■ EXERCISE MATERIAL

+ + + + + + +

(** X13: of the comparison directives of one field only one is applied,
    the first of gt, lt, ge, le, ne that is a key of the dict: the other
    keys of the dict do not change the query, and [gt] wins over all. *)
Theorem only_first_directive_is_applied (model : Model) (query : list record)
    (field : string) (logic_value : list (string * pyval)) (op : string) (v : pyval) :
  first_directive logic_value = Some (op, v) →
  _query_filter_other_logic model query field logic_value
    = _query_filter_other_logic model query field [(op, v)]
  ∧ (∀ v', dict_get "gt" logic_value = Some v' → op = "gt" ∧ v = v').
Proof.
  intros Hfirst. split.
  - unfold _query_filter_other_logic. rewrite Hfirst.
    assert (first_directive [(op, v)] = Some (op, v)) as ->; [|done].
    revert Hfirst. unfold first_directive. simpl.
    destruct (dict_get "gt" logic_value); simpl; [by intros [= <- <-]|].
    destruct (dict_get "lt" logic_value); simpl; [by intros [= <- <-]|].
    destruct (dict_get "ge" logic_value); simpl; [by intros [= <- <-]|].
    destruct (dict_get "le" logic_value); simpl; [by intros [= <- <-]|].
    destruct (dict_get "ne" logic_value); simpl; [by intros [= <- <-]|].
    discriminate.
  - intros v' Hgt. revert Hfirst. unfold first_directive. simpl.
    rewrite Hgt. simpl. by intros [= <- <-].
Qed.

+ + + + + + +

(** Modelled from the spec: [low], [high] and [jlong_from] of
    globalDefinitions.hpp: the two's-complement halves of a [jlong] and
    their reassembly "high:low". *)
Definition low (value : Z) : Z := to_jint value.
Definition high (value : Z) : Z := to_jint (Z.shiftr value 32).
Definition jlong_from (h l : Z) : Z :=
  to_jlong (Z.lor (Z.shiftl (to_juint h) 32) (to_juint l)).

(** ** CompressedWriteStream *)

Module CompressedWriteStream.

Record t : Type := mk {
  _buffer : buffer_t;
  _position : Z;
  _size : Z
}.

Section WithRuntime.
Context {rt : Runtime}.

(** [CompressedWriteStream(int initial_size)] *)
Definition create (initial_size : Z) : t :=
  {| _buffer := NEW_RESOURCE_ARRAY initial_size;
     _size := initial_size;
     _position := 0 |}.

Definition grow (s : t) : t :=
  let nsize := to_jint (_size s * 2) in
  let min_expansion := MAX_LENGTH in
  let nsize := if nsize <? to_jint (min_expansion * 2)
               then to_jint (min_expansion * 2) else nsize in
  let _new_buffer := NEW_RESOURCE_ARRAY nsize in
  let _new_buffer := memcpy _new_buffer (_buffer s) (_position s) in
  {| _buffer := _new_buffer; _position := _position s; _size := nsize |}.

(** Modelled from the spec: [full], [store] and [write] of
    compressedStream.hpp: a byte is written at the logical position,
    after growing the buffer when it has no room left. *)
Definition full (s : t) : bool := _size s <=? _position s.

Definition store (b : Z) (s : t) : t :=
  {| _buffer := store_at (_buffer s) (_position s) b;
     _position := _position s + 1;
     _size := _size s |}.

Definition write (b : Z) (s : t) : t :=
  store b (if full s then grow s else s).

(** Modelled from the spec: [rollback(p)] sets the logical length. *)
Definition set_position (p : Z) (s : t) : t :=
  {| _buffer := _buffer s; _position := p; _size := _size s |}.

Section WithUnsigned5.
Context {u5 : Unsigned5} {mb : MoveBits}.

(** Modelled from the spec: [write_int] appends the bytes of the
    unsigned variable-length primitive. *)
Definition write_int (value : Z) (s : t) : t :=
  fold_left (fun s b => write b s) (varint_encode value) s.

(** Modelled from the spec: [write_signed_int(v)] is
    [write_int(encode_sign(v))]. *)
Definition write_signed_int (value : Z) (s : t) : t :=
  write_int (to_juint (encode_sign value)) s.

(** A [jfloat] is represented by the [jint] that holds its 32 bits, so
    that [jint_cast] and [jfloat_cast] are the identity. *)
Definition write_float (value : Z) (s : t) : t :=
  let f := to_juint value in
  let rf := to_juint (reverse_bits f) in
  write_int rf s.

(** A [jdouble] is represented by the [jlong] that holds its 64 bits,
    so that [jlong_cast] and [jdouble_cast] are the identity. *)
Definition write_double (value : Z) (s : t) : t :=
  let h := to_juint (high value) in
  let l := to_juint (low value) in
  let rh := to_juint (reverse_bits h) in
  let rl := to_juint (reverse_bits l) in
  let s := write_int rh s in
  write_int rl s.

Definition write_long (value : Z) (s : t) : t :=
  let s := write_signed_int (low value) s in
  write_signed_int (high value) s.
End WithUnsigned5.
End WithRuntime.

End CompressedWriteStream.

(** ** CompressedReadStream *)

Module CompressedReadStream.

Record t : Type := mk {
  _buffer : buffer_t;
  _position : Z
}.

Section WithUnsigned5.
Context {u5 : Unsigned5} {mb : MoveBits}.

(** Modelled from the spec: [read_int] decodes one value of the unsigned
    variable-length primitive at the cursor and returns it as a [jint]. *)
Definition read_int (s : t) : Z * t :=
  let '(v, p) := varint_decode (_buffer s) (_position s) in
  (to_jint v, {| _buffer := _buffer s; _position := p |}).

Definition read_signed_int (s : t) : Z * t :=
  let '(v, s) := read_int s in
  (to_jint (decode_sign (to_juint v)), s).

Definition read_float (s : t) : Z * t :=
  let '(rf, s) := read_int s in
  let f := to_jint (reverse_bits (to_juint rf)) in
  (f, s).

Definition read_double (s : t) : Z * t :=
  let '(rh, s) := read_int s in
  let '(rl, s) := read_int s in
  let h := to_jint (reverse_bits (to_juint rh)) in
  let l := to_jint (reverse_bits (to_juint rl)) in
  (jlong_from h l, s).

+ + + + + + +

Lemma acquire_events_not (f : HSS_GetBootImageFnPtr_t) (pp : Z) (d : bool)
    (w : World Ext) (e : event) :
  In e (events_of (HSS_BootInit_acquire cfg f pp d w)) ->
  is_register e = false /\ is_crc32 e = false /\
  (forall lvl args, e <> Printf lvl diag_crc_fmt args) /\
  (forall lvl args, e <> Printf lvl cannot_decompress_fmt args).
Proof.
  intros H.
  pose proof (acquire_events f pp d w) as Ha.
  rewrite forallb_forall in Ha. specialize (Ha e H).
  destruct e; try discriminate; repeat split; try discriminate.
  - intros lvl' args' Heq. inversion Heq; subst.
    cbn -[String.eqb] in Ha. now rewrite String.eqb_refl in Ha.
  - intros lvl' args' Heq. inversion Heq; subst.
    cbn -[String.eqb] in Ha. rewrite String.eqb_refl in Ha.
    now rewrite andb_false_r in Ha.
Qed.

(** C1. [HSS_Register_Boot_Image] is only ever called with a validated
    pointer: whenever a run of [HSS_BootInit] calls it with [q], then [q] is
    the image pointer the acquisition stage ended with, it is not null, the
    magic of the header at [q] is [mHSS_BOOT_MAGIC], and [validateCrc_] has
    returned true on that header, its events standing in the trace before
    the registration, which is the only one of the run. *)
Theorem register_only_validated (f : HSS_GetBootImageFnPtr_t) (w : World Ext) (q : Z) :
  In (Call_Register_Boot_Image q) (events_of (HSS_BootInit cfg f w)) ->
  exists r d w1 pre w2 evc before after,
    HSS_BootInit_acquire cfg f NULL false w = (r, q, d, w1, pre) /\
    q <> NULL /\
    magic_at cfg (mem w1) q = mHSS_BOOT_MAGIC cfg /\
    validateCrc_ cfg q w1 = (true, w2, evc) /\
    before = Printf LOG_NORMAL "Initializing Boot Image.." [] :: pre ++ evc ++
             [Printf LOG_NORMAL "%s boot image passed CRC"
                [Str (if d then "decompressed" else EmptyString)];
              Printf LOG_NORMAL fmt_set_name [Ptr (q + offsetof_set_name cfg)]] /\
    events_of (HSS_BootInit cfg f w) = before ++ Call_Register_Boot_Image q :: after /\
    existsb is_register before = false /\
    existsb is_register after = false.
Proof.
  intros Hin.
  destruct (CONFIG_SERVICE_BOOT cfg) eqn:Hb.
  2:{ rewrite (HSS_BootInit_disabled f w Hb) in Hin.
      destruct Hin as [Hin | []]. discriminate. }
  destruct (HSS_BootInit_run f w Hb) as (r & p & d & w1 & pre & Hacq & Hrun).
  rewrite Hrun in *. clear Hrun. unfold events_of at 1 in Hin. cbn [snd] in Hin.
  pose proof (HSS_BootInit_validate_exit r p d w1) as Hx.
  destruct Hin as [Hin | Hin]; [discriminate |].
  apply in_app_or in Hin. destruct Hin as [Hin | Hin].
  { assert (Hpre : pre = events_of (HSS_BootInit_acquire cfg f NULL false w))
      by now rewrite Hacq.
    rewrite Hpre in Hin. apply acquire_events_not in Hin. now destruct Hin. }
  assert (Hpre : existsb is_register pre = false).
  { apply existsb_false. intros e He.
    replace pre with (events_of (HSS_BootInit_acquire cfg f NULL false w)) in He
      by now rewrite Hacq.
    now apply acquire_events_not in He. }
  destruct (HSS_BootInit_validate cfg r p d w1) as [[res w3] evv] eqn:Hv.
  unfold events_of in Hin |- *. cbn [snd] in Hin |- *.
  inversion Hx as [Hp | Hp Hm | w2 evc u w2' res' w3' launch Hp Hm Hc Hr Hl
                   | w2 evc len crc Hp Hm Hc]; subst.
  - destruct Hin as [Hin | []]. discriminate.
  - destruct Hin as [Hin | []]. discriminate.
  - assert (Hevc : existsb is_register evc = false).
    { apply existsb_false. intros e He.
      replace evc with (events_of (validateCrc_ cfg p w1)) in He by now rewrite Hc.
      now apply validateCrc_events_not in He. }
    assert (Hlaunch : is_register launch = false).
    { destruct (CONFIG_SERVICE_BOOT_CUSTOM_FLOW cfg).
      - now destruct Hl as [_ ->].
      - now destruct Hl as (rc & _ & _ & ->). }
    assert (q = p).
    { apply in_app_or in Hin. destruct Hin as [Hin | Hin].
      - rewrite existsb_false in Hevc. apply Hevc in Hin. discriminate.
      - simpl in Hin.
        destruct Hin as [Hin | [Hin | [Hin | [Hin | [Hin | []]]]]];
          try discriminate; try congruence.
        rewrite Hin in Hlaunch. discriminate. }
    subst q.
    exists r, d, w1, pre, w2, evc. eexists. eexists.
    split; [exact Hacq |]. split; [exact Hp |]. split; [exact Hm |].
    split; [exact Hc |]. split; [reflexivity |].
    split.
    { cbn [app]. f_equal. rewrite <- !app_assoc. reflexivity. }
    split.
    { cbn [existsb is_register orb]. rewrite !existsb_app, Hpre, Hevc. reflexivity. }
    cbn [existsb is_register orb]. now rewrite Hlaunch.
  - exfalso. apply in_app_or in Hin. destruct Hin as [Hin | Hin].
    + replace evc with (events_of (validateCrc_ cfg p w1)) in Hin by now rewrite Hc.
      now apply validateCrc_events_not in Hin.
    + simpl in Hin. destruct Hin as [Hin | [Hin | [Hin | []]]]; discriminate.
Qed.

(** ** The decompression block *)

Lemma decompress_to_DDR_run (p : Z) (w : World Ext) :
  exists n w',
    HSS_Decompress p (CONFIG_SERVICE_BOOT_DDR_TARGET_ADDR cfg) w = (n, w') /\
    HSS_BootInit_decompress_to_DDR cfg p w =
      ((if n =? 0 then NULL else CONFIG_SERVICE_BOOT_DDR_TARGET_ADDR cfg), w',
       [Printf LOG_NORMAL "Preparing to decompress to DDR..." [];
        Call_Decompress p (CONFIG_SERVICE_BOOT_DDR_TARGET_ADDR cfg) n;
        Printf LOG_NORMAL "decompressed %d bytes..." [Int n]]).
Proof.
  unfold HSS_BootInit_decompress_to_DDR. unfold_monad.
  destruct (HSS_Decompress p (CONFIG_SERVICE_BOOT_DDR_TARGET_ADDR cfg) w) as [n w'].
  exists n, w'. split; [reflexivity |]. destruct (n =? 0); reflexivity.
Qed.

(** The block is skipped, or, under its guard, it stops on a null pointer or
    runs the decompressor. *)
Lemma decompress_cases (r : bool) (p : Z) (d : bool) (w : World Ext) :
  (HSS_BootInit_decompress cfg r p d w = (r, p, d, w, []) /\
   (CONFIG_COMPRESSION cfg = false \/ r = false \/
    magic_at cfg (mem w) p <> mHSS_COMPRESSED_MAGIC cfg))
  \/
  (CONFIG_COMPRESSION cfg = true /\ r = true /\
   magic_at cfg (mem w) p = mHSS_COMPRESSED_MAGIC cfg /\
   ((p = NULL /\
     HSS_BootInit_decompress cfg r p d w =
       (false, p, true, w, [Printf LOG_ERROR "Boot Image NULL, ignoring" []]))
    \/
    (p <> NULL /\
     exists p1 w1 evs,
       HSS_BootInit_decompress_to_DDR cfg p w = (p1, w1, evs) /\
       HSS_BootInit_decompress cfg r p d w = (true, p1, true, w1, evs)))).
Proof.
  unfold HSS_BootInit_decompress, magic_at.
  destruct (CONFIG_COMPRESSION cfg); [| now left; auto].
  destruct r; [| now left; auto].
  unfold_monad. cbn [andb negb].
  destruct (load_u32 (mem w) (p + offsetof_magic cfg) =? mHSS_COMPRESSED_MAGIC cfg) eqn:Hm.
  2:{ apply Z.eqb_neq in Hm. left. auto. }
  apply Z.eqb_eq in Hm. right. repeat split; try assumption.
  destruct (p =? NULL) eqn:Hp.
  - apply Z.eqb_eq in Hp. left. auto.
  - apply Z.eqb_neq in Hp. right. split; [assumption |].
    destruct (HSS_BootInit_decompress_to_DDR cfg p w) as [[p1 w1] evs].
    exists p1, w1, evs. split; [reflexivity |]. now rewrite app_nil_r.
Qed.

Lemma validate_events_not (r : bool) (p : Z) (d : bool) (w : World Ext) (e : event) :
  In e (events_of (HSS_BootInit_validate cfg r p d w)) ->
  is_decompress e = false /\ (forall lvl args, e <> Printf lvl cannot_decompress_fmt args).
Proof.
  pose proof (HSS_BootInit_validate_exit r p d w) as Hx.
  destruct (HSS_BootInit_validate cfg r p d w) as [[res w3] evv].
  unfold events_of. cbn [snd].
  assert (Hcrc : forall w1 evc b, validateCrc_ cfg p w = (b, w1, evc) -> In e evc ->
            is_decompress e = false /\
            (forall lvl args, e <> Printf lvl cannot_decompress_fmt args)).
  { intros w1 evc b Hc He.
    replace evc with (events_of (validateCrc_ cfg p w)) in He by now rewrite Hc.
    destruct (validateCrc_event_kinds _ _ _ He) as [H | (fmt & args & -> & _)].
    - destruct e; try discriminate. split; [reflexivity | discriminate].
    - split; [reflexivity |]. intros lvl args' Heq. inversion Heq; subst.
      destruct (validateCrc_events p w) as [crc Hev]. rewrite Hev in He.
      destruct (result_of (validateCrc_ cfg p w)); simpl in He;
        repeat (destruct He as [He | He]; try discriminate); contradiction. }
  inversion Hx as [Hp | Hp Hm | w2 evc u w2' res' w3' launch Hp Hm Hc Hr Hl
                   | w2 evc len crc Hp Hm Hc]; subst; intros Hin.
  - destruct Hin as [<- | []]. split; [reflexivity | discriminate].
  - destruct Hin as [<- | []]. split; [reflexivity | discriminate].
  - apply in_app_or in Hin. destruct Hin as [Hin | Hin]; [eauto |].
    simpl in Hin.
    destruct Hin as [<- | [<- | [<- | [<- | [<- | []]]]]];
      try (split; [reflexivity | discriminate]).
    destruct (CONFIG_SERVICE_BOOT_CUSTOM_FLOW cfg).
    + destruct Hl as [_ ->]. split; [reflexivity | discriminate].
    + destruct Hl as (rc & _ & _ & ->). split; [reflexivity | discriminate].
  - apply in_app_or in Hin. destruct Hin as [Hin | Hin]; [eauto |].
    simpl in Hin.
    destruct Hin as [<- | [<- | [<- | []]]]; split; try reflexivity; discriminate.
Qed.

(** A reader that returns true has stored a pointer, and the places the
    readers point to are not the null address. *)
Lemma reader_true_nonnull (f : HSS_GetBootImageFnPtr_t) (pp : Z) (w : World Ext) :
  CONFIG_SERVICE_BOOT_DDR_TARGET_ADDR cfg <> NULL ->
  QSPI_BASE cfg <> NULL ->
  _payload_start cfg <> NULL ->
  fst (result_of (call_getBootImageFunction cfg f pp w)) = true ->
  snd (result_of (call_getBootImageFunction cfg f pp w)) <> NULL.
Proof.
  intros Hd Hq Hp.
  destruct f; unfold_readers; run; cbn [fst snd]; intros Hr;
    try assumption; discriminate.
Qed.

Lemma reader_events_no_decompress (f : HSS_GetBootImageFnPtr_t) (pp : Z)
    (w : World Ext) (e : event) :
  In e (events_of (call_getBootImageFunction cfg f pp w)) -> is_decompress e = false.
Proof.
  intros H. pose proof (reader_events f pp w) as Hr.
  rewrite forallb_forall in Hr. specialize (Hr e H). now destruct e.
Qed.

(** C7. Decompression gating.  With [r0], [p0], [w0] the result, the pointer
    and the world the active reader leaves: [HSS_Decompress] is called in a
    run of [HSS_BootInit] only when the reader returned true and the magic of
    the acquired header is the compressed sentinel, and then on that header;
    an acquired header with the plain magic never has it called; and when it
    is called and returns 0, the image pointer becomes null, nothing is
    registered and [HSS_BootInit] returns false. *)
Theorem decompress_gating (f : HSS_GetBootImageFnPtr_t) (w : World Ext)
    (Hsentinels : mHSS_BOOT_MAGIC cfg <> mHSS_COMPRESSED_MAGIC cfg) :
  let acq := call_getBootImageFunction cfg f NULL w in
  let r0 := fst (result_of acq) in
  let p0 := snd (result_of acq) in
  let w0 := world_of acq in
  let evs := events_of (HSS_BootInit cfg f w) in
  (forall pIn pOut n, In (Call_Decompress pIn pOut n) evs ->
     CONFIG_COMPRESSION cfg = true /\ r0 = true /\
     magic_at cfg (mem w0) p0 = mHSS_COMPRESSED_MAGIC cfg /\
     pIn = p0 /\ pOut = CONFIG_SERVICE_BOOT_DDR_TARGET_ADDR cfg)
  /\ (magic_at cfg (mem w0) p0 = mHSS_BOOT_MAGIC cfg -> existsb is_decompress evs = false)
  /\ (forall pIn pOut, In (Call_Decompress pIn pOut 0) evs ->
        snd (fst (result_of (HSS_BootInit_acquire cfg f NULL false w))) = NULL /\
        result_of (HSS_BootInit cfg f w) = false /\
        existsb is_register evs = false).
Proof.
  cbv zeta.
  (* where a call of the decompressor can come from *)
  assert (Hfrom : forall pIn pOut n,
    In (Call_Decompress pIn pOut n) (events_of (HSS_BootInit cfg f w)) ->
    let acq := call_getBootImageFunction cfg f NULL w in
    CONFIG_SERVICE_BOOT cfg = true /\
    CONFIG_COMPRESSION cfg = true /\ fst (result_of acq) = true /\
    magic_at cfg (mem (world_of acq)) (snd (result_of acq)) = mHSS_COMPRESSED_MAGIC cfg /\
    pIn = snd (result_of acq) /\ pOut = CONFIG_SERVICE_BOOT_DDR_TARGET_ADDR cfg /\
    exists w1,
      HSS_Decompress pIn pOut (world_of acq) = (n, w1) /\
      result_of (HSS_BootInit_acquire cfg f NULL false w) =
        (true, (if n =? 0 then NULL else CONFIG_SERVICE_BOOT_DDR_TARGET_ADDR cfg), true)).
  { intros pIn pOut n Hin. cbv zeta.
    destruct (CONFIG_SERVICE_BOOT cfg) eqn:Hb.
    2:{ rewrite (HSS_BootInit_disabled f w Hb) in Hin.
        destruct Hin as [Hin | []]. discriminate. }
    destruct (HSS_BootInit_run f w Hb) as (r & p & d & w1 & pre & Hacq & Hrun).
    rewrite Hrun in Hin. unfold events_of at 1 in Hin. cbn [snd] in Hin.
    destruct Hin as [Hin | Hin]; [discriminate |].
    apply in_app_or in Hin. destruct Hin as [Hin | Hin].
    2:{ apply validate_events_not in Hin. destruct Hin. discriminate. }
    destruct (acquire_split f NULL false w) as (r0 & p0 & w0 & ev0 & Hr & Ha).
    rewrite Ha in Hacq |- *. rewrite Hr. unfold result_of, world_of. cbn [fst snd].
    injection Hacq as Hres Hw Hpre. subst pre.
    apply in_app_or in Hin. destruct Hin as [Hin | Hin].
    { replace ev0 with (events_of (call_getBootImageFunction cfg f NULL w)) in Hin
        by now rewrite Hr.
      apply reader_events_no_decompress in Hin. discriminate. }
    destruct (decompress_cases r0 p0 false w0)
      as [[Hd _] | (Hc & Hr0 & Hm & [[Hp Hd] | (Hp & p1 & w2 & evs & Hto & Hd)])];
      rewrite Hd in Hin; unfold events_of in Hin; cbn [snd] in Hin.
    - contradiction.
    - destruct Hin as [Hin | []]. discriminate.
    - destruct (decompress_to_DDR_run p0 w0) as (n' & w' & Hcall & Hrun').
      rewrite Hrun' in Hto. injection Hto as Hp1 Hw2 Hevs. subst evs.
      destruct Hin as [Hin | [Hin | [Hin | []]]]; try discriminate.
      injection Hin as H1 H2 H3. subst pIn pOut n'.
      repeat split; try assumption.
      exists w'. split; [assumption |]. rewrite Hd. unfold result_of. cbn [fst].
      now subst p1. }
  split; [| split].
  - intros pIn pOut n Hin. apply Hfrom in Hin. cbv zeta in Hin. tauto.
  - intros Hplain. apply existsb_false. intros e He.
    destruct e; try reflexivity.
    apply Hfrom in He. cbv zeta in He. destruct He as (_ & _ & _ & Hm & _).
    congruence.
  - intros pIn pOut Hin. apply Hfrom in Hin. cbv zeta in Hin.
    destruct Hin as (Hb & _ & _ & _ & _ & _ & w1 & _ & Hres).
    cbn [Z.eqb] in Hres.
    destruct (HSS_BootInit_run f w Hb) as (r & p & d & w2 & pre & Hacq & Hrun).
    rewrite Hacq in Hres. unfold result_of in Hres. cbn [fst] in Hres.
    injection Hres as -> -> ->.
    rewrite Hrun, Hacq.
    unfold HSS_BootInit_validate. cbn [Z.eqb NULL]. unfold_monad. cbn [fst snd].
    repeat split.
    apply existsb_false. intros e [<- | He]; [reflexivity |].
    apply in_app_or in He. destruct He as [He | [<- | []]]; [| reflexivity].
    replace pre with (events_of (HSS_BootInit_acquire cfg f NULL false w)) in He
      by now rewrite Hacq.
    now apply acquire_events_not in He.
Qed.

+ + + + + + +

■ GOAL OF THE EXERCISE
Out of the entries above, write out only the lines between the line holding "registered and [HSS_BootInit]" and the line holding "let r0 := fst (result_of acq) in", inclusive, each exactly as given.

■ OUTPUT FOR THIS TASK
    registered and [HSS_BootInit] returns false. *)
Theorem decompress_gating (f : HSS_GetBootImageFnPtr_t) (w : World Ext)
    (Hsentinels : mHSS_BOOT_MAGIC cfg <> mHSS_COMPRESSED_MAGIC cfg) :
  let acq := call_getBootImageFunction cfg f NULL w in
  let r0 := fst (result_of acq) in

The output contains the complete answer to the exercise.